McPherson regularly integrates her research into the classroom. This spring, for example, her undergraduate seminar welcomed guest musicians and speech surrogate practitioners from Nigeria, Burkina Faso, and Southeast Asia.
"It's deeply rewarding to enable students to speak firsthand with people who practice these amazing traditions," she says.
There are also practical applications for McPherson's work. She has just begun a pilot study on how the brain processes surrogate languages, with the hope that the resulting insights could help dementia patients communicate more effectively, even as the disease progresses.
"Sometimes people with dementia or Alzheimer's can sing, but they can't really speak anymore. So what happens with surrogate languages?" she asks. "What areas of the brain are lighting up? Are they language areas? Are they music areas? Is it both? Is it different?"
Diabaté contributed to the pilot study by undergoing EEG imaging when he was teaching the Sambla balafon tradition to Dartmouth students on campus last spring as part of a course on the language-music connection co-taught by McPherson and Professor of music Ted Levin.

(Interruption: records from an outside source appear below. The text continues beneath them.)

Lemma chats_jnode {A} (op : M node A) : chats evj (on_jnode op).
Proof. intros j. unfold on_jnode, m_zoom. destruct (op (jb_node j)). reflexivity. Qed.
Lemma chats_say msg : chats evj (say msg).
Proof. intros j. exists [mk_ControlEvent "progress" msg 0 0]. split; [done|by constructor]. Qed.
Lemma speaks_done msg : speaks evj (send "done" msg).
Proof. intros j. exists (jb_events j), msg. split; [reflexivity|done]. Qed.
Lemma chats_find self commit opts : chats evj (find_candidates self commit opts).
Proof.
  unfold find_candidates. apply pres_bind; [apply _| |intros dialled].
  { generalize (Peers opts) as l. induction l as [|a l IH]; cbn [dial_candidates]; [apply pres_ret, _|].
    apply pres_bind; [apply _|apply pres_try, chats_jnode|]. intros [pid|e].
    - apply pres_bind; [apply _|exact IH|]. intros ?. apply pres_ret, _.
    - apply pres_bind; [apply _|apply chats_say|]. intros _. exact IH. }
  apply pres_bind; [apply _| |intros _].
  { apply pres_foreach; [apply _|]. intros a. unfold dial_bootstrap.
    apply pres_bind; [apply _|apply pres_try, chats_jnode|]. intros [|]; apply chats_say. }
  apply pres_bind; [apply _|apply chats_jnode|]. intros size.
  apply pres_bind; [apply _|case_decide; [apply chats_say|apply pres_ret, _]|]. intros _.
  apply pres_bind; [apply _|apply pres_try, chats_jnode|]. intros [found|e]; [apply pres_ret, _|].
  apply pres_bind; [apply _|apply chats_say|]. intros _. apply pres_ret, _.
Qed.
Lemma chats_reconstruct fuel hubdir paths p resp : chats evj (reconstruct fuel hubdir paths p resp).
Proof.
  unfold reconstruct. apply pres_bind; [apply _|apply pres_lift, _|]. intros actual.
  apply pres_bind; [apply _|apply chats_jnode|]. intros s j. unfold with_stream.
  match goal with |- context [let '(_, _) := ?mm ?x in _] => assert (chats xf_events mm) as H; [|specialize (H x); destruct (mm x) as [r x']; exact H] end.
  apply pres_bind; [apply _| |intros _].
  { apply pres_wrap. intros x. unfold on_sess, m_zoom. destruct (ds_Get actual (xf_sess x)). reflexivity. }
  apply keeps_reconstruct_files; [apply _| | |by intros k x].
  - intros A m _ x. unfold on_sess, m_zoom. destruct (m (xf_sess x)). reflexivity.
  - intros total msg x. eexists [_]. split; [reflexivity|by constructor].
Qed.
Lemma speaks_pullFromPeers fuel self hubdir paths now commit ref opts :
  speaks evj (pullFromPeers fuel self hubdir paths now commit ref opts).
Proof.
  unfold pullFromPeers. apply speaks_bind; [apply chats_find|]. intros [|p l]; [apply speaks_fail|].
  apply speaks_bind; [apply chats_say|]. intros _. generalize (errorf "") as lastErr. generalize (p :: l) as cs. clear p l.
  induction cs as [|p cs IH]; intros lastErr; cbn [try_candidates]; [apply speaks_fail|].
  apply speaks_bind; [apply pres_try, chats_jnode|]. intros [[actual resp]|e].
  2:{ apply speaks_bind; [apply chats_say|]. intros _. apply IH. }
  apply speaks_bind; [apply chats_say|]. intros _. apply speaks_bind; [apply pres_try, chats_reconstruct|]. intros [n|e].
  2:{ apply speaks_bind; [apply chats_say|]. intros _. apply IH. }
  unfold finish_pull. apply speaks_bind; [apply pres_wrap, chats_jnode|]. intros _.
  apply speaks_bind; [apply pres_try, chats_jnode|]. intros r.
  apply speaks_bind; [destruct r; [apply pres_ret, _|apply chats_say]|]. intros _.
  apply speaks_bind; [apply pres_wrap, chats_jnode|]. intros _. apply speaks_done.
Qed.

(** The same on a job that talks to the Hub. *)
Lemma chats_job {A} (op : M job A) : chats evj op → chats evh (on_job op).
Proof. apply pres_zoom. by intros. Qed.
Lemma chats_hub {A} (op : M web A) : chats evh (on_hub op).
Proof. intros h. unfold on_hub, m_zoom. destruct (op (hb_web h)). reflexivity. Qed.
Lemma chats_hos {A} (op : M osst A) : chats evh (on_hos op).
Proof. apply chats_job, chats_jnode. Qed.
Lemma chats_hsay msg : chats evh (hsay msg).
Proof. apply chats_job, chats_say. Qed.
Lemma chats_count msg n tot : chats evh (hcount msg n tot).
Proof. intros h. eexists [_]. split; [reflexivity|by constructor]. Qed.
Lemma speaks_job op : speaks evj op → speaks evh (on_job op).
Proof. by apply speaks_zoom. Qed.

Lemma chats_fetch_files c paths repoID t commit files dn tot : chats evh (fetch_files c paths repoID t commit files dn tot).
Proof. apply kept_fetch_files; [apply _|intros A op; apply chats_hos|intros A op; apply chats_hub|apply chats_count]. Qed.
Lemma chats_ingest cfg now repoID t commit : chats evj (Ingest.Run cfg now repoID t commit say).
Proof.
  apply (kept_Run (λ j j', chatter (evj j) (evj j'))  (ChunkSize cfg)); [| | | | |done].
  - intros A op _. apply chats_jnode.
  - intros A op. apply chats_jnode.
  - intros s. apply chats_say.
  - intros A op. apply chats_jnode.
  - intros A op _. apply chats_jnode.
Qed.
Lemma speaks_pullFromHF cfg now paths commit ref opts : speaks evh (pullFromHF cfg now paths commit ref opts).
Proof.
  unfold pullFromHF. apply speaks_bind; [apply chats_hsay|]. intros _. cbv zeta.
  apply speaks_bind; [apply pres_wrap, chats_hub|]. intros info. destruct (ri_Siblings info); [apply speaks_fail|].
  apply speaks_bind; [apply pres_wrap, chats_hos|]. intros _. apply speaks_bind; [apply pres_try, chats_hub|]. intros tr.
  apply speaks_bind; [apply pres_wrap, pres_lift, _|]. intros ft. apply speaks_bind; [apply chats_hsay|]. intros _.
  apply speaks_bind; [apply chats_fetch_files|]. intros files. apply speaks_bind; [apply pres_wrap, chats_hos|]. intros _.
  apply speaks_bind; [apply chats_hsay|]. intros _. apply speaks_bind; [apply pres_wrap, chats_job, chats_ingest|]. intros res.
  apply speaks_job, speaks_done.
Qed.
(** C6. A client reports success exactly when the daemon had finished the command
    and said so.  However the stream is cut off (a daemon that dies, a deadline),
    and whatever error it ends with, a client that has not received the final
    [done] whole reports a failure; and nothing it was sent is lost. *)
Theorem Call_truth req w ps final n end_ :
  ws_faults w = [] → (slen (print (ControlRequest_json req)) ≤ MaxFrame)%Z →
  Forall (λ e, ce_Type e = "progress") ps → final_event final → Forall sendable (ps ++ [final]) →
  let data := take_bytes n (sent (ps ++ [final])) in
  (is_ok (Call fn req w (mk_rstate data end_)).1 = true ↔ data = sent (ps ++ [final]) ∧ ce_Type final = "done") ∧
  (data = sent (ps ++ [final]) → (Call fn req w (mk_rstate data end_)).2 = ps ++ [final]).
Proof.
  intros Hw Hr Hps Hfin Hs data. unfold Call. destruct w as [out fl]. cbn [ws_faults] in Hw. subst fl.
  unfold WriteJSON. rewrite WriteFrame_run by done. cbn [rs_in].
  pose proof (call_cut ps final n end_ (S (String.length data)) [] Hps Hfin Hs) as [H1 H2]; [fold data; lia|].
  fold data in H1, H2. destruct (call_loop _ _ _) as [res c]. cbn [fst snd] in *. by split.
Qed.
End telling.

(** ** Both ends together *)
Section together.
Context {MF : Multiformats} {IP : Ipld} {BS : Blockstore} {FM : FileManager} {FS : Filestore}
  {DS : Datastore} {BA : Batching} {K : Keys} {N : Network} {HS : Hashes} {IM : Importer} {U : Urls}.
Context (cfg : Config) (self : peer_id) (now : string) (pull_fuel evict_fuel : nat) (map_order : gset cid → list cid).
#[local] Abbreviation handle := (handle cfg self now pull_fuel evict_fuel map_order).
#[local] Abbreviation dispatch := (dispatch cfg self now pull_fuel evict_fuel map_order).

Lemma reply_run l s out : Forall sendable l → cn_out (sn_conn s) = mk_wstate out [] →
  reply l s = (Ok tt, mk_session (sn_daemon s) (mk_conn (cn_in (sn_conn s)) (mk_wstate (out +:+ sent l) []))).
Proof.
  intros Hl. revert s out. induction Hl as [|e l He _ IH]; intros [d [i o]] out Ho; cbn [sn_conn cn_out] in Ho; subst o.
  { cbn. by rewrite sapp_nil_r. }
  unfold reply in *. cbn [m_foreach].
  assert (m_ignore (conn_write (writeEvent e)) (mk_session d (mk_conn i (mk_wstate out []))) =
    (Ok tt, mk_session d (mk_conn i (mk_wstate (out +:+ frame (event_bytes e)) [])))) as E.
  { unfold m_ignore, conn_write, m_zoom. cbn [sn_conn cn_out]. by rewrite writeEvent_run. }
  rewrite (bind_run_ok _ _ _ _ _ E), (IH (mk_session d (mk_conn i (mk_wstate (out +:+ frame (event_bytes e)) []))) _ eq_refl). cbn [sn_daemon sn_conn cn_in].
  by rewrite sapp_assoc.
Qed.
Lemma reply_daemon l s : sn_daemon (reply l s).2 = sn_daemon s.
Proof.
  revert s. change (pres (λ s s', sn_daemon s' = sn_daemon s) (reply l)). apply pres_foreach.
  { split; [done|]. intros a b c E1 E2. congruence. }
  intros e. apply pres_ignore. intros s. unfold conn_write, m_zoom. by destruct (writeEvent e _).
Qed.
Definition cleared (d : daemon) : daemon :=
  mk_daemon (mk_hub (mk_job (jb_node (hb_job (dm_hub d))) []) (hb_web (dm_hub d))) (dm_reach d) (dm_shutdown d).
(** A request that arrives is dispatched, and its events are sent. *)
Lemma handle_ok s req r' : ReadJSON dec_ControlRequest zero_ControlRequest (cn_in (sn_conn s)) = (Ok req, r') →
  let d' := (dispatch req (cleared (sn_daemon s))).2 in
  handle s = reply (dm_events d') (mk_session d' (mk_conn r' (cn_out (sn_conn s)))).
Proof.
  intros Hr. cbv zeta. destruct s as [d [i o]]. cbn [sn_conn sn_daemon cn_in cn_out] in *. unfold Controls.handle.
  assert (conn_read (ReadJSON dec_ControlRequest zero_ControlRequest) (mk_session d (mk_conn i o)) =
    (Ok req, mk_session d (mk_conn r' o))) as E by by (unfold conn_read, m_zoom; cbn [sn_conn cn_in]; rewrite Hr).
  rewrite (bind_try_run _ _ _ _ _ E).
  rewrite (bind_run_ok _ _ (mk_session d (mk_conn r' o)) tt (mk_session (cleared d) (mk_conn r' o)) eq_refl).
  pose proof (closes_dispatch cfg self now pull_fuel evict_fuel map_order req (cleared d)) as [Hok _].
  destruct (dispatch req (cleared d)) as [r d'] eqn:Ed. cbn [fst snd] in *. subst r.
  assert (in_daemon (dispatch req) (mk_session (cleared d) (mk_conn r' o)) = (Ok tt, mk_session d' (mk_conn r' o))) as E2
    by by (unfold in_daemon, m_zoom; cbn [sn_daemon]; rewrite Ed).
  by rewrite (bind_run_ok _ _ _ _ _ E2).
Qed.
(* ===== verification/Cli.v ===== *)
(** * main.go: the command line.

    The first part is Go's [flag] package as far as the program uses it, and
    [splitArgs], which reorders the arguments for it.  The second is what every
    command makes of its arguments: a request for a running daemon, or the work
    to do in this process ([perform]).  The last compares the two, and a pull
    with the daemon it starts.  Printing, signals and the start of processes are
    left out. *)
From stdpp Require Import gmap.
From S2P Require Import Prelude GoStrings Json GoPath GoFS Protoio Lib Store Dummy Mapping Wire Hfcache Tree.
From S2P Require Import Snapshot Sources Config Identity Net Node Blocks Reconstruct Job Exchange Materialise Pull Ingest Hfapi.
From S2P Require Import Fallback Pipeline Controls.

(** ** The [flag] package *)
(** A defined flag: is it boolean, and does its [Set] accept a value? *)
Record flagdef := mk_flagdef { fk_bool : bool; fk_ok : string → bool }.
Definition flagset : Type := list (string * flagdef).
Definition Lookup (fs : flagset) (name : string) : option flagdef :=
  (λ kv : string * flagdef, kv.2) <$> List.find (λ kv, String.eqb kv.1 name) fs.

Definition ch_eq : ascii := "="%char.
(** [strconv.ParseBool]. *)
Definition ParseBool (s : string) : option bool :=
  if decide (s ∈ ["1"; "t"; "T"; "TRUE"; "true"; "True"]) then Some true
  else if decide (s ∈ ["0"; "f"; "F"; "FALSE"; "false"; "False"]) then Some false
  else None.
Lemma deferred_ok {A C} (body : M process A) (cleanup : M process C) p a p' :
  (r ← m_try body; m_ignore cleanup ;; m_lift r) p = (Ok a, p') → ∃ q, body p = (Ok a, q) ∧ p' = (cleanup q).2.
Proof.
  destruct (body p) as [r q] eqn:E. rewrite (bind_try_run _ _ _ _ _ E), bind_ignore_run. intros [= -> <-]. by exists q.
Qed.
Lemma serving_run p p' : lk_os (re_lock (pr_res p)) = nd_os (pr_node p) → serving p = (Ok tt, p') →
  pr_node p' = foldl (λ n f, f n) (pr_node p) acts.
Proof.
  intros Hos H. unfold Daemon.serving in H. do 2 (apply bind_ok_inv in H as (? & ? & E & H); injection E as _ <-).
  set (p2 := mk_process _ _ _ _) in H. destruct (acts_run acts p2 Hos) as (q & Eq & Nq).
  rewrite (bind_run_ok _ _ _ _ _ Eq) in H. change (pr_node p) with (pr_node p2). rewrite <- Nq. destruct e; [by injection H as <-..|]. destruct noWatch; [by injection H as <-|done].
Qed.
Lemma body_node n p p' : daemon_body version cfg reach noWatch acts e n p = (Ok tt, p') →
  ∃ n1, nd_map n1 = nd_map (pr_node p) ∧ pr_node p' = foldl (λ n f, f n) (ReprovideAll n1).2 acts.
Proof.
  intros H. unfold daemon_body in H. apply bind_ok_inv in H as ([] & p1 & E1 & H).
  pose proof (unseen_banner version cfg (sn_id n) p) as (_ & N1 & _). rewrite E1 in N1. cbn [snd] in N1.
  apply bind_ok_inv in H as ([] & p2 & E2 & H). apply join_run in E2 as (n1 & (M1 & _) & N2 & O2).
  apply bind_ok_inv in H as ([] & p3 & E3 & H).
  assert (pr_node p3 = pr_node p2 ∧ pr_res p3 = pr_res p2) as [N3 R3]
    by by (unfold on_sock, m_zoom in E3; destruct (Serve _); injection E3 as _ <-).
  apply deferred_ok in H as (q & Eq & ->). apply serving_run in Eq; [|by rewrite R3, N3].
  exists n1. split; [rewrite M1; unfold node_of; by rewrite <- N1|].
  unfold on_sock, m_zoom. destruct (Socket.Close _). cbn [snd pr_node]. by rewrite Eq, N3, N2.
Qed.

End life.

(** ** A command beside a daemon *)
Section beside.
Context {MF : Multiformats} {IP : Ipld} {B : Bolt} {BS : Blockstore} {FM : FileManager} {DS : Datastore}
  {BA : Batching} {K : Keys} {N : Network}.
Context (lp : libp2p) (cfg : Config).

(** C39. While a daemon of the same configuration holds the repository, a
    command in another process does nothing but fail: the node is not opened and
    none of the command's work is done.  So a pull that gave up waiting for the
    daemon it has started cannot go on by itself, as it says it does. *)
Theorem beside_daemon_refused cfg' work p r p' :
  shared cfg' = shared cfg → idle (pr_res p) (pr_res p) → lock_file cfg' ∈ lk_held (re_lock (pr_res p)) →
  standalone lp cfg work p = (r, p') →
  is_ok r = false ∧ pr_node p' = pr_node p ∧ pr_sock p' = pr_sock p ∧ idle (pr_res p) (pr_res p').
Proof.
  intros Hs Hi Hin H. unfold standalone in H. pose proof (New_stages lp (as_client cfg) (pr_res p) (pr_res p) Hi) as Hn.
  assert (lock_file (as_client cfg) ∈ lk_held (re_lock (pr_res p))) as Hin'.
  { injection Hs as Hr _ _ _ _. unfold lock_file, LockPath in *. rewrite Hr in Hin. by destruct cfg. }
  destruct (New lp (as_client cfg) (pr_res p)) as [[n|err] s1] eqn:E1.
  { destruct Hn as [_ (Hni & _)]. by destruct Hni. }
  set (p1 := mk_process s1 (pr_node p) (pr_sock p) (pr_out p)).
  assert (on_res (New lp (as_client cfg)) p = (Err err, p1)) as E1' by by (unfold on_res, m_zoom; rewrite E1).
  rewrite (bind_run_err _ _ _ _ _ E1') in H. injection H as <- <-. split; [done|]. split; [done|]. split; [done|].
  destruct Hn as [Hn|[_ (Hni & _)]]; [exact Hn|]. by destruct Hni.
Qed.
End beside.

(** ** A concrete daemon *)
Module ToyDaemon.
Import ToyNode ToyStart.
Definition p0 : process := mk_process s0 node0 (mk_sockst (Some (Sock 493 false)) 18 [] []) [].
Definition lived (e : ending) : result unit * process :=
  daemon_main "0.6.0" up (ToyStart.cfg []) ReachabilityUnknown false [] e p0.
End ToyDaemon.

Section witnesses.
Import ToyNode ToyStart ToyDaemon.



(* The daemon has just been started by a pull on the same directory. *)
Lemma beside_daemon_refused_witness :
  let held := mk_process (mk_res (mk_lockst (mk_osst ∅ [] ["17"] 0) {[lock_file (ToyStart.cfg [])]}) None false false false)
    node0 (mk_sockst None 0 [] []) [] in
  (standalone up (ToyStart.cfg []) (λ _, m_modify (λ _, node0)) held).1 ≠ Ok tt.
Proof.
  cbv zeta. intros H. 
  match type of H with (standalone _ _ _ ?p).1 = _ =>
    destruct (beside_daemon_refused up (ToyStart.cfg []) (ToyStart.cfg []) (λ _, m_modify (λ _, node0)) p
      (standalone up (ToyStart.cfg []) (λ _, m_modify (λ _, node0)) p).1 (standalone up (ToyStart.cfg []) (λ _, m_modify (λ _, node0)) p).2)
      as [Hr _] end.
  - reflexivity.
  - by split_and!.
  - cbn [pr_res re_lock lk_held]. apply elem_of_singleton. reflexivity.
  - apply surjective_pairing.
  - rewrite H in Hr. discriminate Hr.
Defined.
End witnesses.
(** * Smart Bookmark App: the Bookmarks component

    A shallow embedding of [src/components/Bookmarks.tsx]: the URL
    normalisation helper, the component state with its setters, the three
    asynchronous operations ([fetchBookmarks], [addBookmark],
    [deleteBookmark]), the toast timer effect and the event loop that
    interleaves them. *)

From stdpp Require Import base option list numbers strings gmap.
From Stdlib Require Import Ascii Lia.

Local Open Scope N_scope.

(** ** JavaScript strings

    A JavaScript string is a sequence of UTF-16 code units. *)

Definition jsstring : Type := list N.

(** An ASCII literal of the source as a sequence of code units. *)
Definition lit (s : string) : jsstring :=
  List.map Ascii.N_of_ascii (String.list_ascii_of_string s).

(** The empty string. *)
Definition empty_string : jsstring := [].

(** [!v] on a string: only the empty string is falsy. *)
Definition falsy (v : jsstring) : bool :=
  match v with
  | [] => true
  | _ :: _ => false
  end.

(** WhiteSpace and LineTerminator code points, the ones
    [String.prototype.trim] strips. *)
Definition is_white_space (c : N) : bool :=
  (c =? 0x09) || (c =? 0x0A) || (c =? 0x0B) || (c =? 0x0C) || (c =? 0x0D)
  || (c =? 0x20) || (c =? 0xA0) || (c =? 0x1680)
  || ((0x2000 <=? c) && (c <=? 0x200A))
  || (c =? 0x2028) || (c =? 0x2029) || (c =? 0x202F) || (c =? 0x205F)
  || (c =? 0x3000) || (c =? 0xFEFF).

(** [String.prototype.trimStart]: the leading white space is dropped. *)
Fixpoint trimStart (s : jsstring) : jsstring :=
  match s with
  | [] => []
  | c :: s' => if is_white_space c then trimStart s' else s
  end.

(** [String.prototype.trimEnd]: the trailing white space is dropped. *)
Fixpoint trimEnd (s : jsstring) : jsstring :=
  match s with
  | [] => []
  | c :: s' =>
      match trimEnd s' with
      | [] => if is_white_space c then [] else [c]
      | r => c :: r
      end
  end.

(** [String.prototype.trim]: both ends. *)
Definition trim (s : jsstring) : jsstring := trimEnd (trimStart s).

(** [s.startsWith(p)], code unit by code unit. *)
Fixpoint starts_with (p s : jsstring) : bool :=
  match p, s with
  | [], _ => true
  | _ :: _, [] => false
  | a :: p', c :: s' => (c =? a) && starts_with p' s'
  end.

(** A lower-case ASCII letter of a pattern under the [i] flag (no [u]
    flag): it matches itself and its upper-case form, nothing else. *)
Definition ci (c : N) (a : Ascii.ascii) : bool :=
  (c =? Ascii.N_of_ascii a) || (c =? Ascii.N_of_ascii a - 32).

(** [/^https?:\/\//i.test(v)]. *)
Definition test_http_scheme (v : jsstring) : bool :=
  match v with
  | c1 :: c2 :: c3 :: c4 :: r =>
      ci c1 "h"%char && ci c2 "t"%char && ci c3 "t"%char && ci c4 "p"%char &&
      match r with
      | c5 :: r' =>
          (ci c5 "s"%char && starts_with (lit "://") r') || starts_with (lit "://") r
      | [] => false
      end
  | _ => false
  end.

(** [normalizeUrl] (Bookmarks.tsx, lines 15-20). *)
Definition normalizeUrl (raw : jsstring) : jsstring :=
  let v := trim raw in
  if falsy v then empty_string
  else if negb (test_http_scheme v) then lit "https://" ++ v
  else v.

(** A reading of the pattern without the [i] flag: the string, with its
    ASCII capitals lowered, starts with [http://] or [https://]. *)
Definition lower_ascii (c : N) : N :=
  if (0x41 <=? c) && (c <=? 0x5A) then c + 32 else c.

Definition has_http_scheme (v : jsstring) : bool :=
  starts_with (lit "http://") (List.map lower_ascii v)
  || starts_with (lit "https://") (List.map lower_ascii v).

(** The specification's "already absolute (has a scheme)": the string
    starts with a scheme in the sense of RFC 3986, a letter followed by
    letters, digits, [+], [-] or [.], and then a colon. *)
Definition is_alpha (c : N) : bool :=
  ((0x41 <=? c) && (c <=? 0x5A)) || ((0x61 <=? c) && (c <=? 0x7A)).

Definition is_scheme_char (c : N) : bool :=
  is_alpha c || ((0x30 <=? c) && (c <=? 0x39))
  || (c =? 0x2B) || (c =? 0x2D) || (c =? 0x2E).

Fixpoint scheme_rest (s : jsstring) : bool :=
  match s with
  | [] => false
  | c :: s' => if c =? 0x3A then true else is_scheme_char c && scheme_rest s'
  end.

Definition has_scheme (s : jsstring) : bool :=
  match s with
  | [] => false
  | c :: s' => is_alpha c && scheme_rest s'
  end.

Local Close Scope N_scope.

(** ** Data model *)

(** The [Bookmark] row type (lines 7-13). *)
Module Bookmark.
Record t : Type := mk {
  id : jsstring;
  user_id : jsstring;
  title : jsstring;
  url : jsstring;
  created_at : jsstring
}.
End Bookmark.

(** The error object of a Data Store reply; the component reads only
    its [message]. *)
Module PostgrestError.
Record t : Type := mk { message : jsstring }.
End PostgrestError.

(** What an awaited Data Store call resolves to: [{ data, error }]. *)
Record Result (T : Type) : Type := mkResult {
  data : option T;
  error : option PostgrestError.t
}.
Arguments mkResult {T} _ _.
Arguments data {T} _.
Arguments error {T} _.

(** The object passed to [insert] (line 196). *)
Record NewRow : Type := mkNewRow {
  row_user_id : jsstring;
  row_title : jsstring;
  row_url : jsstring
}.

Inductive MessageType : Type := ok | err.

(** The toast message, [{ type, text }] (lines 43-46). *)
Record Message : Type := mkMessage {
  type : MessageType;
  text : jsstring
}.

(** An exception value; the only one the component can meet is the
    [TypeError] of [new URL]. *)
Inductive Exn : Type := TypeError.

(** ** Component state

    The seven [useState] cells (lines 34-46), then what the closures and
    the host keep for the component: one cell per run of the initial-load
    effect for its [let mounted] variable, the clock in milliseconds, the
    host's timer queue (timer id, due time), and the timer id held by the
    clean-up function of the toast effect. *)
Record State : Type := mkState {
  title : jsstring;
  url : jsstring;
  items : list Bookmark.t;
  loading : bool;
  submitting : bool;
  deletingId : option jsstring;
  message : option Message;
  mounted : list bool;
  now : Z;
  timers : list (nat * Z);
  nextTimer : nat;
  toastTimer : option nat
}.

(** The state of a freshly mounted component at time [t0]. *)
Definition initialState (t0 : Z) : State :=
  mkState empty_string empty_string [] true false None None [] t0 [] 0 None.

Definition setTitle (v : jsstring) (s : State) : State :=
  mkState v (url s) (items s) (loading s) (submitting s) (deletingId s)
    (message s) (mounted s) (now s) (timers s) (nextTimer s) (toastTimer s).

Definition setUrl (v : jsstring) (s : State) : State :=
  mkState (title s) v (items s) (loading s) (submitting s) (deletingId s)
    (message s) (mounted s) (now s) (timers s) (nextTimer s) (toastTimer s).

(** [setItems] with an updater function; [setItems(v)] is
    [setItems (fun _ => v)]. *)
Definition setItems (f : list Bookmark.t -> list Bookmark.t) (s : State) : State :=
  mkState (title s) (url s) (f (items s)) (loading s) (submitting s)
    (deletingId s) (message s) (mounted s) (now s) (timers s) (nextTimer s)
    (toastTimer s).

Definition setLoading (v : bool) (s : State) : State :=
  mkState (title s) (url s) (items s) v (submitting s) (deletingId s)
    (message s) (mounted s) (now s) (timers s) (nextTimer s) (toastTimer s).

Definition setSubmitting (v : bool) (s : State) : State :=
  mkState (title s) (url s) (items s) (loading s) v (deletingId s)
    (message s) (mounted s) (now s) (timers s) (nextTimer s) (toastTimer s).

Definition setDeletingId (v : option jsstring) (s : State) : State :=
  mkState (title s) (url s) (items s) (loading s) (submitting s) v
    (message s) (mounted s) (now s) (timers s) (nextTimer s) (toastTimer s).
(** ** Exceptions *)

(** The exceptions the embedded code raises: [std::runtime_error] (thrown
    explicitly) and [std::out_of_range] (thrown by [std::map::at]). *)
Inductive exception : Type :=
| runtime_error (what : string)
| out_of_range (what : string).

Inductive result (A : Type) : Type :=
| Returns (a : A)
| Throws (e : exception).

Arguments Returns {A} a.
Arguments Throws {A} e.

Definition bind {A B : Type} (r : result A) (k : A -> result B) : result B :=
  match r with
  | Returns a => k a
  | Throws e => Throws e
  end.

Notation "'let*' x ':=' r 'in' k" := (bind r (fun x => k))
  (at level 10, x name, r at level 100, k at level 200,
   format "'[v' 'let*'  x  :=  r  'in' '/' k ']'").

Definition returns {A : Type} (r : result A) : bool :=
  if r is Returns _ then true else false.

Definition throws {A : Type} (r : result A) : bool :=
  if r is Throws _ then true else false.

Definition throws_runtime_error {A : Type} (r : result A) : bool :=
  if r is Throws (runtime_error _) then true else false.

Lemma throwsE (A : Type) (r : result A) : throws r = ~~ returns r.
Proof. by case: r. Qed.

Lemma throws_runtime_error_throws (A : Type) (r : result A) :
  throws_runtime_error r -> throws r.
Proof. by case: r => [a|[w|w]]. Qed.

(** [std::string] equality, as a MathComp [eqType]. *)
HB.instance Definition _ := hasDecEq.Build string String.eqb_spec.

"All his language areas are lighting up when he hears musical surrogate languages compared with just instrumental music; a lay person would not be able to tell the difference between them at all," McPherson explains. "Could studying surrogate languages be useful for helping people communicate?"
In April, McPherson was awarded an Alexander von Humboldt Research Fellowship for Experienced Researchers. The award will support a six-month stay as a visiting scholar at the University of Cologne in Germany, where she will study tone in interdisciplinary contexts.
Ultimately, McPherson hopes her research will help preserve endangered musical traditions and communication systems.
"So many of these are being lost, and I hope that in working with communities and documenting them, it inspires younger musicians to take pride in these systems, mainstream them, and pass them down," she says. "Because they really are genius."